Classical Spheres, Division Algebras, and the Illusion of Quantum Non-locality:

Thomas Ray

"From Tom's link: 'Machine language; A set of instructions for a specific central processing unit, designed to be usable by a computer without being translated. Also called machine code.'

This is what I meant and what Rick said it was."

What you meant and what Rick claimed is not what I meant, which should be clear to you if you look further down to definitions number 2 and 3, and which should have been clear from the context of my remarks.

"Anyway my point made was that I questioned that the successful simulations in various computer languages do not add proof for the program being run."

A simulation of physical experiment doesn't prove anything except feasibility of the experiment.

"It also doesn't do harm. What I think it does do is demonstrate that Joy's model can be simulated by computer program."

It's more than that. Rick is incorrect that every simulation of a continuous function is a continuous function, and in this forum I gave a *specific* example of a continuous function (Chaitin's constant, the halting probability of a Turing machine) that is *not* transportable to different machine languages. The same algorithm generates different results.

It is a short step of logic from the random coin toss probability one sees in Chaitin's result -- which is not transportable, and Joy Christian's framework that is -- to the hypothesis that the simulation of a continuous function (in nature) is a continuous function (in mathematical analysis). *It's strong evidence* that Joy's model is analytical. Chaitin's number shows that there is randomness in arithmetic; Joy's model points toward the absence of randomness in the foundation of nature. We invented arithmetic (Kronecker's belief notwithstanding); we didn't invent nature.

Best,

Tom

James Putnam

Me: "From Tom's link: 'Machine language; A set of instructions for a specific central processing unit, designed to be usable by a computer without being translated. Also called machine code.'

I am separating this out thinking maybe it will go away:

Me: "This is what I meant and what Rick said it was."

Tom: "What you meant and what Rick claimed is not what I meant, which should be clear to you if you look further down to definitions number 2 and 3, and which should have been clear from the context of my remarks."

Each meaning said the same thing, machine language is the level at which the cpu operates. It consists only of strings of ones and zeros which are a representation of the storage or lack of storage of electrons placed at the input to transistors. The computer not only does operate on this level only, but in addition, all other levels of computer languages are meaningless to the cpu.

James Putnam

Hi Joy,

"While I agree with you to certain extent, you are underestimating the sociological value in the five different simulations of my model, authored by four different people, and written in four different programming languages."

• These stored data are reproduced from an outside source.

Fixpoint decode_value (expected : StorageDataType) (r : RowReader) {struct expected} : SerResult (ScalarValue * RowReader) :=
  let? r := charge_work r 1 in
  let? (tag, r) := rd_uint r 1 in
  if tag =? TAG_NULL then Ok (null_for_type expected, r)
  else match fixed_arm tag expected with
  | Some (n, f) => let? (b, r) := rd_take r n in let? v := f b in Ok (v, r)
  | None =>
    match expected with
    | TUtf8 =>
        if tag =? TAG_UTF8 then let? (s, r) := rd_string r in Ok (VUtf8 (Some s), r)
        else Err (Decode "value tag does not match storage type")
    | TBinary =>
        if tag =? TAG_BYTES then let? (b, r) := rd_bytes r in Ok (VBinary (Some b), r)
        else Err (Decode "value tag does not match storage type")
    | TDecimal precision scale =>
        if tag =? TAG_DECIMAL128 then decode_decimal r precision scale
        else Err (Decode "value tag does not match storage type")
    | TEmbedding dimension =>
        if tag =? TAG_EMBEDDING then decode_embedding r dimension
        else Err (Decode "value tag does not match storage type")
    | TStruct fields =>
        if tag =? TAG_STRUCT then
          let? r := enter_nested r in
          let? (count, r) := rd_uint r 2 in
          let live_count := Z.min count (Z.of_nat (length fields)) in
          if (remaining r <? live_count) || (remaining r <? count) then Err Truncated
          else
            let? r := charge_work r (Z.max (Z.of_nat (length fields)) count) in
            let? (values, r) := read_struct_fields decode_value fields (Z.to_nat live_count) r in
            let? r := repeat_read skip_value (Z.to_nat (count - live_count)) r in
            Ok (VStruct (Some values), exit_nested r)
        else Err (Decode "value tag does not match storage type")
    | TList inner =>
        if tag =? TAG_LIST then
          let? r := enter_nested r in
          let? (len, r) := rd_uint r 4 in
          if MAX_LIST_LEN <? len then Err (Decode "decoded list length exceeds max")
          else if remaining r <? len then Err Truncated
          else
            let? r := charge_work r len in
            let? r := charge_bytes r (len * 16) in
            let? (items, r) := read_values (decode_value inner) (Z.to_nat len) r in
            Ok (VList (Some items), exit_nested r)
        else Err (Decode "value tag does not match storage type")
    | _ => Err (Decode "value tag does not match storage type")
    end
  end.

I think I do see this. When the first simulation appeared, one or perhaps more specific program lines drew negative comments, but, as each new simulation came out, it became necessary to find new kinds of program lines to buttress each challenge to the original simulation. I am not aware that anyone was able to keep up their challenge by addressing the codes of each new simulation. They should have been able to do this for any valid challenge.

I recognize the simulations as an important success for proving that your model can be simulated by a computer. It is being simulated on various computers using various computer languages. Importantly, this probably includes various machine languages.

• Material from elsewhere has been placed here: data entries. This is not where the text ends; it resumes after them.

(* ===== verification/RowCodec.v ===== *)
(** * RowCodec: rows of tables as stored objects

    kalamdb-serialization/src/row (schema.rs, encode.rs, decode.rs, fixed_value_encoding.rs,
    metadata.rs): a row is an object envelope around its columns in the order of the schema, in one
    of two bodies: tagged values behind a table of offsets (v1), or a null bitmap, a packed region
    of the fixed-width columns and the variable ones behind end offsets (v2).  A row is read with the
    schema of today, which may have other columns and wider types than the one it was written with.

    The thread-local scratch buffers of the v2 encoder are cleared before use and are the values they
    hold here.  A callback that receives columns is a function on a state of the caller. *)

From Stdlib Require Import ZArith Lia Ascii.
From stdpp Require Import base strings list gmap.
From S2P Require Import Prelude Protocol RowValue.

Open Scope Z_scope.
Open Scope kalam_scope.

(** ** Schemas and layouts *)

Record FixedValueEncoding := mkFixed {
  fe_tag : Z;
  fe_precision : Z;
  fe_scale : Z
}.

#[export] Instance FixedValueEncoding_eq_dec : EqDecision FixedValueEncoding.
Proof. solve_decision. Defined.

Definition for_type (t : StorageDataType) : option FixedValueEncoding :=
  match t with
  | TBoolean => Some (mkFixed TAG_BOOL 0 0)
  | TInt8 => Some (mkFixed TAG_I8 0 0)
  | TInt16 => Some (mkFixed TAG_I16 0 0)
  | TInt32 => Some (mkFixed TAG_I32 0 0)
  | TInt64 => Some (mkFixed TAG_I64 0 0)
  | TUInt8 => Some (mkFixed TAG_U8 0 0)
  | TUInt16 => Some (mkFixed TAG_U16 0 0)
  | TUInt32 => Some (mkFixed TAG_U32 0 0)
  | TUInt64 => Some (mkFixed TAG_U64 0 0)
  | TFloat32 => Some (mkFixed TAG_F32 0 0)
  | TFloat64 => Some (mkFixed TAG_F64 0 0)
  | TDate32 => Some (mkFixed TAG_DATE32 0 0)
  | TTime64Microsecond => Some (mkFixed TAG_TIME64_US 0 0)
  | TTimestampMillisecond => Some (mkFixed TAG_TS_MS 0 0)
  | TTimestampMicrosecond => Some (mkFixed TAG_TS_US 0 0)
  | TTimestampNanosecond => Some (mkFixed TAG_TS_NS 0 0)
  | TDecimal precision scale => Some (mkFixed TAG_DECIMAL128 precision scale)
  | _ => None
  end.

Definition patch (buf : list Z) (at_ : nat) (bytes : list Z) : list Z :=
  take at_ buf ++ bytes ++ drop (at_ + length bytes) buf.

(** [decode_as]: the stored bytes behind the tag of the stored type, read as the expected type. *)
Definition decode_as (e : FixedValueEncoding) (bytes : list Z) (expected : StorageDataType) : SerResult ScalarValue :=
  let head := if fe_tag e =? TAG_DECIMAL128 then [fe_tag e; fe_precision e; fe_scale e mod 256] else [fe_tag e] in
  let start := length head in
  let end_ := (start + length bytes)%nat in
  if (19 <? end_)%nat then Err Truncated
  else
    let? (value, reader) := decode_value expected (new_reader (head ++ bytes)) in
    if rd_is_empty reader then Ok value else Err (Decode "invalid v2 fixed value width").

Record StorageVersionLayout := mkLayout {
  slot_span : nat;
  fixed_permutation : list nat;
  fixed_offsets : list (option (nat * nat));
  fixed_encodings : list (option FixedValueEncoding);
  fixed_region_len : nat;
  variable_ordinals : list nat;
  variable_slot_for_ordinal : list (option nat)
}.

(** The pass over the fields: candidates for the fixed region, and the variable columns. *)
Record LayoutPass := mkPass {
  lp_fixed_candidates : list (nat * nat);
  lp_variable_ordinals : list nat;
  lp_variable_slots : list (option nat);
  lp_fixed_encodings : list (option FixedValueEncoding)
}.

Definition layout_field (p : LayoutPass) (ordinal : nat) (field : StorageField) : LayoutPass :=
  if sf_dropped field then p
  else match fixed_byte_width (sf_data_type field) with
  | Some width =>
      mkPass (lp_fixed_candidates p ++ [(ordinal, width)]) (lp_variable_ordinals p) (lp_variable_slots p)
        (<[ordinal := for_type (sf_data_type field)]> (lp_fixed_encodings p))
  | None =>
      mkPass (lp_fixed_candidates p) (lp_variable_ordinals p ++ [ordinal])
        (<[ordinal := Some (length (lp_variable_ordinals p))]> (lp_variable_slots p)) (lp_fixed_encodings p)
  end.

Fixpoint layout_fields (p : LayoutPass) (ordinal : nat) (fields : list StorageField) : LayoutPass :=
  match fields with
  | [] => p
  | field :: rest => layout_fields (layout_field p ordinal field) (S ordinal) rest
  end.

(** Widest first, ties by ordinal. *)
Definition widest_first (a b : nat * nat) : bool :=
  (b.2 <? a.2)%nat || ((b.2 =? a.2)%nat && (a.1 <=? b.1)%nat).

Definition place_fixed (st : list (option (nat * nat)) * nat) (candidate : nat * nat) : list (option (nat * nat)) * nat :=
  (<[candidate.1 := Some (st.2, candidate.2)]> st.1, (st.2 + candidate.2)%nat).

Definition compute (fields : list StorageField) : StorageVersionLayout :=
  let span := length fields in
  let p := layout_fields (mkPass [] [] (replicate span None) (replicate span None)) 0 fields in
  let candidates := sort_by widest_first (lp_fixed_candidates p) in
  let '(offsets, region) := foldl place_fixed (replicate span None, 0%nat) candidates in
  mkLayout span (candidates.*1) offsets (lp_fixed_encodings p) region (lp_variable_ordinals p) (lp_variable_slots p).

Record StorageSchema := mkSchema {
  ss_version : Z;
  ss_fields : list StorageField;
  ss_layout : StorageVersionLayout;
  ss_historical_layouts : gmap Z StorageVersionLayout
}.

Definition new_schema (version : Z) (fields : list StorageField) : StorageSchema :=
  mkSchema version fields (compute fields) {[ version := compute fields ]}.

Definition register_historical_version (s : StorageSchema) (version : Z) (fields : list StorageField) : StorageSchema :=
  mkSchema (ss_version s) (ss_fields s) (ss_layout s) (<[version := compute fields]> (ss_historical_layouts s)).

Definition layout_for_version (s : StorageSchema) (version : Z) : option StorageVersionLayout :=
  if version =? ss_version s then Some (ss_layout s) else ss_historical_layouts s !! version.

(** ** The encoder *)

Definition FLAG_COLUMN_OFFSETS : Z := 1.
Definition FLAG_VERSION_IN_KEY : Z := 2.
Definition FLAG_ROW_BODY_V2 : Z := 4.
Definition FLAG_TOMBSTONE_ONLY : Z := 8.

Definition V2_ROW_FLAG_DELETED : Z := 1.
Definition V2_ROW_FLAG_NULL_BITMAP : Z := 2.
Definition V2_ROW_FLAG_OFFSET_WIDTH_SHIFT : Z := 2.
Definition V2_ROW_FLAG_OFFSET_WIDTH_MASK : Z := 12.
Definition V2_ROW_FLAG_SUPPORTED_MASK : Z := 15.

Abbreviation Row := (gmap string ScalarValue).

Inductive RowValues :=
| RowMap (row : Row)
| RowColumns (columns : list ScalarValue).

Definition field_value (fields : RowValues) (field : StorageField) (index : nat) : option ScalarValue :=
  match fields with
  | RowMap row => row !! sf_name field
  | RowColumns columns => columns !! index
  end.

Definition field_count (s : StorageSchema) : SerResult Z :=
  if Z.of_nat (length (ss_fields s)) <=? u16_max then Ok (Z.of_nat (length (ss_fields s)))
  else Err (Encode "too many row fields").

Definition encode_one_field (field : StorageField) (index : nat) (fields : RowValues) : SerResult (list Z) :=
  if sf_dropped field then Ok [TAG_NULL]
  else match field_value fields field index with
    | Some value => encode_value value (sf_data_type field)
    | None => Ok [TAG_NULL]
    end.

(** [for (index, field) in schema.fields.iter().enumerate()] *)
Fixpoint each_field {A} (f : A -> nat -> StorageField -> SerResult A) (st : A) (index : nat) (fields : list StorageField) :
    SerResult A :=
  match fields with
  | [] => Ok st
  | field :: rest => let? st := f st index field in each_field f st (S index) rest
  end.

Definition encode_fields_sequential (buf : list Z) (fields : RowValues) (s : StorageSchema) : SerResult (list Z) :=
  let? count := field_count s in
  each_field (fun buf index field => let? b := encode_one_field field index fields in Ok (buf ++ b))
    (buf ++ to_le 2 count) 0 (ss_fields s).

Definition encode_fields_indexed (buf : list Z) (payload_start : nat) (fields : RowValues) (s : StorageSchema) :
    SerResult (list Z) :=
  let? count := field_count s in
  let buf := buf ++ to_le 2 count in
  let offset_slot := length buf in
  each_field (fun buf index field =>
      let offset := Z.of_nat (length buf - payload_start) in
      if offset <=? u32_max then
        let buf := patch buf (offset_slot + index * 4) (to_le 4 offset) in
        let? b := encode_one_field field index fields in
        Ok (buf ++ b)
      else Err (Encode "row payload exceeds u32 offset"))
    (buf ++ replicate (Z.to_nat count * 4) 0) 0 (ss_fields s).

Definition encode_tombstone_row_v2 (schema_version : Z) : SerResult (list Z) :=
  finish_envelope (begin_envelope RowObject schema_version (Z.lor FLAG_VERSION_IN_KEY (Z.lor FLAG_ROW_BODY_V2 FLAG_TOMBSTONE_ONLY))
    ++ to_le 2 schema_version ++ [V2_ROW_FLAG_DELETED]).

Definition encode_fixed_value (value : ScalarValue) (expected : StorageDataType) : SerResult (list Z) :=
  match expected, value with
  | TBoolean, VBoolean (Some v) => Ok [if v then 1 else 0]
  | TInt8, VInt8 (Some v) => Ok (to_le 1 v)
  | TUInt8, VUInt8 (Some v) => Ok (to_le 1 v)
  | TInt16, VInt16 (Some v) => Ok (to_le 2 v)
  | TUInt16, VUInt16 (Some v) => Ok (to_le 2 v)
  | TInt32, VInt32 (Some v) => Ok (to_le 4 v)
  | TDate32, VDate32 (Some v) => Ok (to_le 4 v)
  | TUInt32, VUInt32 (Some v) => Ok (to_le 4 v)
  | TFloat32, VFloat32 (Some v) => Ok (to_le 4 v)
  | TInt64, VInt64 (Some v) => Ok (to_le 8 v)
  | TTime64Microsecond, VTime64Microsecond (Some v) => Ok (to_le 8 v)
  | TTimestampMillisecond, VTimestampMillisecond (Some v) _ => Ok (to_le 8 v)
  | TTimestampMicrosecond, VTimestampMicrosecond (Some v) _ => Ok (to_le 8 v)
  | TTimestampNanosecond, VTimestampNanosecond (Some v) _ => Ok (to_le 8 v)
  | TUInt64, VUInt64 (Some v) => Ok (to_le 8 v)
  | TFloat64, VFloat64 (Some v) => Ok (to_le 8 v)
  | TDecimal precision scale, VDecimal128 (Some v) p s =>
      if (p =? precision) && (s =? scale) then Ok (to_le 16 v)
      else Err (Encode "v2 fixed value does not match storage type")
  | _, _ => Err (Encode "v2 fixed value does not match storage type")
  end.

Definition encode_variable_value_v2 (value : ScalarValue) (expected : StorageDataType) : SerResult (list Z) :=
  match expected, value with
  | TUtf8, (VUtf8 (Some s) | VLargeUtf8 (Some s) | VUtf8View (Some s)) => Ok (bytes_of_string s)
  | TBinary, (VBinary (Some b) | VLargeBinary (Some b) | VBinaryView (Some b) | VFixedSizeBinary _ (Some b)) => Ok b
  | (TEmbedding _ | TStruct _ | TList _), _ => encode_value value expected
  | _, _ => Err (Encode "v2 variable value does not match storage type")
  end.

Record V2Scratch := mkScratch {
  sc_bitmap : list Z;
  sc_fixed : list Z;
  sc_var_data : list Z;
  sc_var_ends : list Z
}.

Definition take_v2_scratch (bitmap_len fixed_len : nat) : V2Scratch :=
  mkScratch (replicate bitmap_len 0) (replicate fixed_len 0) [] [].

(** [bitmap[ordinal / 8] |= 1 << (ordinal % 8)] and the test of that bit. *)
Definition set_bit (bitmap : list Z) (ordinal : nat) : list Z :=
  alter (fun byte => Z.lor byte (Z.shiftl 1 (Z.of_nat (ordinal mod 8)))) (ordinal / 8)%nat bitmap.

Definition bit_set (bitmap : list Z) (ordinal : nat) : bool :=
  match bitmap !! (ordinal / 8)%nat with
  | Some byte => negb (Z.land byte (Z.shiftl 1 (Z.of_nat (ordinal mod 8))) =? 0)
  | None => false
  end.

Definition value_is_null (v : option ScalarValue) : bool :=
  match v with None => true | Some v => is_null v end.

(** One field of the first pass: its null bit or its slot of the fixed region. *)
Definition first_pass (layout : StorageVersionLayout) (fields : RowValues) (st : V2Scratch * bool) (ordinal : nat)
    (field : StorageField) : SerResult (V2Scratch * bool) :=
  let '(sc, has_any_null) := st in
  let value := field_value fields field ordinal in
  if sf_dropped field || value_is_null value then
    Ok (mkScratch (set_bit (sc_bitmap sc) ordinal) (sc_fixed sc) (sc_var_data sc) (sc_var_ends sc), true)
  else match value, fixed_offsets layout !! ordinal with
  | Some v, Some (Some (offset, _)) =>
      let? b := encode_fixed_value v (sf_data_type field) in
      Ok (mkScratch (sc_bitmap sc) (patch (sc_fixed sc) offset b) (sc_var_data sc) (sc_var_ends sc), has_any_null)
  | _, _ => Ok (sc, has_any_null)
  end.

(** One variable column of the second pass. *)
Definition second_pass (s : StorageSchema) (fields : RowValues) (sc : V2Scratch) (ordinal : nat) : SerResult V2Scratch :=
  match ss_fields s !! ordinal with
  | None => Err (Panicked "index out of bounds")
  | Some field =>
      let? data :=
        if bit_set (sc_bitmap sc) ordinal then Ok (sc_var_data sc)
        else match field_value fields field ordinal with
          | Some v => let? b := encode_variable_value_v2 v (sf_data_type field) in Ok (sc_var_data sc ++ b)
          | None => Err (Panicked "unwrap on None")
          end in
      let end_ := Z.of_nat (length data) in
      if end_ <=? u32_max then Ok (mkScratch (sc_bitmap sc) (sc_fixed sc) data (sc_var_ends sc ++ [end_]))
      else Err (Encode "v2 variable data exceeds u32 length")
  end.

Fixpoint second_passes (s : StorageSchema) (fields : RowValues) (sc : V2Scratch) (ordinals : list nat) : SerResult V2Scratch :=
  match ordinals with
  | [] => Ok sc
  | ordinal :: rest => let? sc := second_pass s fields sc ordinal in second_passes s fields sc rest
  end.

(** The code of the offset width in the row flags, and the width in bytes. *)
Definition offset_width (var_ends : list Z) : Z * nat :=
  match last var_ends with
  | None => (0, 0%nat)
  | Some final_end => if final_end <=? 255 then (1, 1%nat) else if final_end <=? u16_max then (2, 2%nat) else (3, 4%nat)
  end.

Perhaps this is well said or perhaps not. I am limited. What I will say confidently is that those programmers who simulated your model performed a valuable service.

James Putnam

John Merryman

Tom,

" we didn't invent nature."

Nor can we bottle her.

The problem with nature, is that prior to the calculation, you don't have all the input, which makes it difficult to calculate the output.

Regards,

John M

James Putnam

Tom,

"...the crux of your question, which I think can be reformulated as, "Do prior results determine future probabilities?"

I wasn't thinking about probabilities in particular. I was thinking that prior meaningful results of any experiment will, if used as inputs, effect future results of any new experiment. This effect will produce results that may form continuous functions(?) that will not be the same as would have resulted from random(?) inputs.

The question marks indicate that for the first one I am not certain if the word function is correct, The second question mark represents my opinion about what constitutes randomness. I see the word used when meaning is associated with it as for example results that produce a Bell curve. The input data clearly had direction. For me, randomness is meaninglessness or having no associated direction. Otherwise I find the word to be misleading.

James Putnam

Tom,

Me: "It [The computer simulations of Joy's model.] also doesn't do harm. What I think it does do is demonstrate that Joy's model can be simulated by computer program."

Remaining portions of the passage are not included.